● **Assignment**
In the listing that follows, locate the line containing "Dismiss button), [user-profile-empty]" and the line containing "match truthy (avatar u) with". Retype exactly those two lines and every line between them, and nothing more.
Source data Block Start
(** While an update is in flight a user is held. *)
Definition updates_have_user (w : World) : Prop :=
  update_in_flight w → is_Some (user (state w)).

(** ** Sample data (from the test suite of the hook) *)

Definition mockUser : User :=
  {| id := "user-123"; email := "john.doe@example.com";
     firstName := "John"; lastName := "Doe"; avatar := None; bio := None;
     role := Role.user; createdAt := "2025-01-01T00:00:00Z";
     updatedAt := "2025-12-16T00:00:00Z" |}.

Definition user2 : User :=
  {| id := "user-456"; email := "john.doe@example.com";
     firstName := "Jane"; lastName := "Doe"; avatar := None; bio := None;
     role := Role.user; createdAt := "2025-01-01T00:00:00Z";
     updatedAt := "2025-12-16T00:00:00Z" |}.

Definition ok_response (u : User) : FetchResult :=
  Fulfilled {| ok := true; statusText := "OK"; json := JsonUser u |}.

Definition failed_response (status : string) : FetchResult :=
  Fulfilled {| ok := false; statusText := status; json := JsonThrows ThrownValue |}.

Definition props_of (uid : string) : UseUserProfileOptions :=
  {| userId := uid; onUpdate := None |}.

Definition jane_patch : UpdateUserPayload :=
  {| payload_firstName := Some "Jane"; payload_lastName := None;
     payload_bio := None; payload_avatar := None |}.

Definition bio_patch : UpdateUserPayload :=
  {| payload_firstName := None; payload_lastName := None;
     payload_bio := Some "Updated bio"; payload_avatar := None |}.

(** * The [UserProfile] component

    Shallow embedding of [src/components/UserProfile/UserProfile.tsx]:
    the component owns the hook (called with its [userId] and [onUpdate]
    props) and one more state cell, [formData]; its handlers call the
    hook's callbacks, and its body maps the current state to what is
    displayed.  Styling (class names) is left out of the view. *)

(** JavaScript truthiness of an optional string: [undefined] and the
    empty string are falsy. *)
Definition truthy (o : option string) : option string :=
  match o with
  | Some (String c s) => Some (String c s)
  | _ => None
  end.

(** [o || ''] *)
Definition or_empty (o : option string) : string := default "" o.

(** [!o] for an optional object. *)
Definition is_null {A} (o : option A) : bool :=
  match o with
  | None => true
  | Some _ => false
  end.

(** [s[0]] as rendered in JSX: the first character, nothing for [""]. *)
Definition first_char (s : string) : string :=
  match s with
  | String c _ => String c ""
  | EmptyString => ""
  end.

(** The [name] attributes of the controls of the form. *)
Inductive Field := FirstNameField | LastNameField | BioField.

Definition empty_payload : UpdateUserPayload :=
  {| payload_firstName := None; payload_lastName := None;
     payload_bio := None; payload_avatar := None |}.

(** [(prev) => ({ ...prev, [name]: value })] *)
Definition set_field (name : Field) (value : string) (prev : UpdateUserPayload)
  : UpdateUserPayload :=
  match name with
  | FirstNameField =>
      {| payload_firstName := Some value; payload_lastName := payload_lastName prev;
         payload_bio := payload_bio prev; payload_avatar := payload_avatar prev |}
  | LastNameField =>
      {| payload_firstName := payload_firstName prev; payload_lastName := Some value;
         payload_bio := payload_bio prev; payload_avatar := payload_avatar prev |}
  | BioField =>
      {| payload_firstName := payload_firstName prev;
         payload_lastName := payload_lastName prev;
         payload_bio := Some value; payload_avatar := payload_avatar prev |}
  end.

(** [{ firstName: user.firstName, lastName: user.lastName, bio: user.bio || '' }] *)
Definition form_of_user (u : User) : UpdateUserPayload :=
  {| payload_firstName := Some (firstName u); payload_lastName := Some (lastName u);
     payload_bio := Some (or_empty (bio u)); payload_avatar := None |}.

(** A mounted component: the world of its hook, its [formData] cell, its
    [editable] prop and the calls made to [onEditToggle] (recorded as if
    the prop were given; the callback is taken to return normally). *)
Record Component := {
  hook : World;
  formData : UpdateUserPayload;
  editable : bool;
  editToggles : list bool;
}.

Definition mountUserProfile (p : UseUserProfileOptions) (ed : bool) : Component :=
  {| hook := mount p; formData := empty_payload; editable := ed;
     editToggles := [] |}.

(** ** The handlers *)

Definition handleEditClick (c : Component) : Component :=
  let s := state (hook c) in
  let newEditState := negb (isEditing s) in
  {| hook := setEditing newEditState (hook c);
     formData := match user s with
                 | Some u => if newEditState then form_of_user u else formData c
                 | None => formData c
                 end;
     editable := editable c;
     editToggles := editToggles c ++ [newEditState] |}.

Definition handleSubmit (c : Component) : Component :=
  {| hook := updateUser_call (formData c) (hook c); formData := formData c;
     editable := editable c; editToggles := editToggles c |}.

Definition handleInputChange (name : Field) (value : string) (c : Component)
  : Component :=
  {| hook := hook c; formData := set_field name value (formData c);
     editable := editable c; editToggles := editToggles c |}.

(** The Dismiss button: [onClick={clearError}]. *)
Definition dismiss (c : Component) : Component :=
  {| hook := clearError (hook c); formData := formData c;
     editable := editable c; editToggles := editToggles c |}.

(** ** What is displayed *)

Inductive AvatarView :=
  | AvatarImage (src alt : string)
  | AvatarPlaceholder (initials : string).

Record FormView := {
  firstName_value : string;
  lastName_value : string;
  bio_value : string;
  save_disabled : bool;
  save_label : string;
}.

Record InfoView := {
  info_name : string;
  info_email : string;
  info_role : Role.UserRole;
  info_bio : option string;
}.

Inductive BodyView :=
  | FormBody (form : FormView)
  | InfoBody (info : InfoView).

(** The four containers of the component, by their [data-testid]:
    [user-profile-loading], [user-profile-error] (the message and the
    Dismiss button), [user-profile-empty] and [user-profile] (avatar, the
    edit button with its label when [editable], and the form or the
    information). *)
Inductive View :=
  | LoadingView
  | ErrorView (message : string)
  | EmptyView
  | ProfileView (avatar : AvatarView) (editButton : option string) (body : BodyView).

Definition UserProfile (c : Component) : View :=
  let s := state (hook c) in
  if isLoading s && is_null (user s) then LoadingView
  else match truthy (error s) with
  | Some message => ErrorView message
  | None =>
      match user s with
      | None => EmptyView
      | Some u =>
          let fullName := firstName u +:+ " " +:+ lastName u in
          ProfileView
            match truthy (avatar u) with
            | Some src => AvatarImage src fullName
            | None => AvatarPlaceholder (first_char (firstName u) +:+ first_char (lastName u))
            end
            (if editable c
             then Some (if isEditing s then "Cancel" else "Edit")
             else None)
            (if isEditing s
             then FormBody
                    {| firstName_value := or_empty (payload_firstName (formData c));
                       lastName_value := or_empty (payload_lastName (formData c));
                       bio_value := or_empty (payload_bio (formData c));
                       save_disabled := isLoading s;
                       save_label := if isLoading s then "Saving..." else "Save Changes" |}
             else InfoBody
                    {| info_name := fullName; info_email := email u;
                       info_role := role u; info_bio := truthy (bio u) |})
      end
  end.

(** ** Events of a mounted component

    The user's actions on the controls, a render with new props from the
    parent, and the settlement of a network call. *)
Inductive UIEvent :=
  | EditClick
  | InputChange (name : Field) (value : string)
  | FormSubmit
  | DismissClick
  | PropsChange (p : UseUserProfileOptions) (ed : bool)
  | NetworkSettle (rid : nat) (res : FetchResult).

Definition ui_step (c : Component) (e : UIEvent) : Component :=
  match e with
  | EditClick => handleEditClick c
  | InputChange name value => handleInputChange name value c
  | FormSubmit => handleSubmit c
  | DismissClick => dismiss c
  | PropsChange p ed =>
      {| hook := rerender p (hook c); formData := formData c; editable := ed;
         editToggles := editToggles c |}
  | NetworkSettle rid res =>
      {| hook := settle rid res (hook c); formData := formData c;
         editable := editable c; editToggles := editToggles c |}
  end.

Definition ui_run (c : Component) (evs : list UIEvent) : Component :=
  foldl ui_step c evs.

(** The hook event behind a component event, if any. *)
Definition hook_event (c : Component) (e : UIEvent) : option Event :=
  match e with
  | EditClick => Some (CallSetEditing (negb (isEditing (state (hook c)))))
  | InputChange _ _ => None
  | FormSubmit => Some (CallUpdateUser (formData c))
  | DismissClick => Some CallClearError
  | PropsChange p _ => Some (Rerender p)
  | NetworkSettle rid res => Some (Settle rid res)
  end.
Source data Block End
● **Response**
    Dismiss button), [user-profile-empty] and [user-profile] (avatar, the
    edit button with its label when [editable], and the form or the
    information). *)
Inductive View :=
  | LoadingView
  | ErrorView (message : string)
  | EmptyView
  | ProfileView (avatar : AvatarView) (editButton : option string) (body : BodyView).

Definition UserProfile (c : Component) : View :=
  let s := state (hook c) in
  if isLoading s && is_null (user s) then LoadingView
  else match truthy (error s) with
  | Some message => ErrorView message
  | None =>
      match user s with
      | None => EmptyView
      | Some u =>
          let fullName := firstName u +:+ " " +:+ lastName u in
          ProfileView
            match truthy (avatar u) with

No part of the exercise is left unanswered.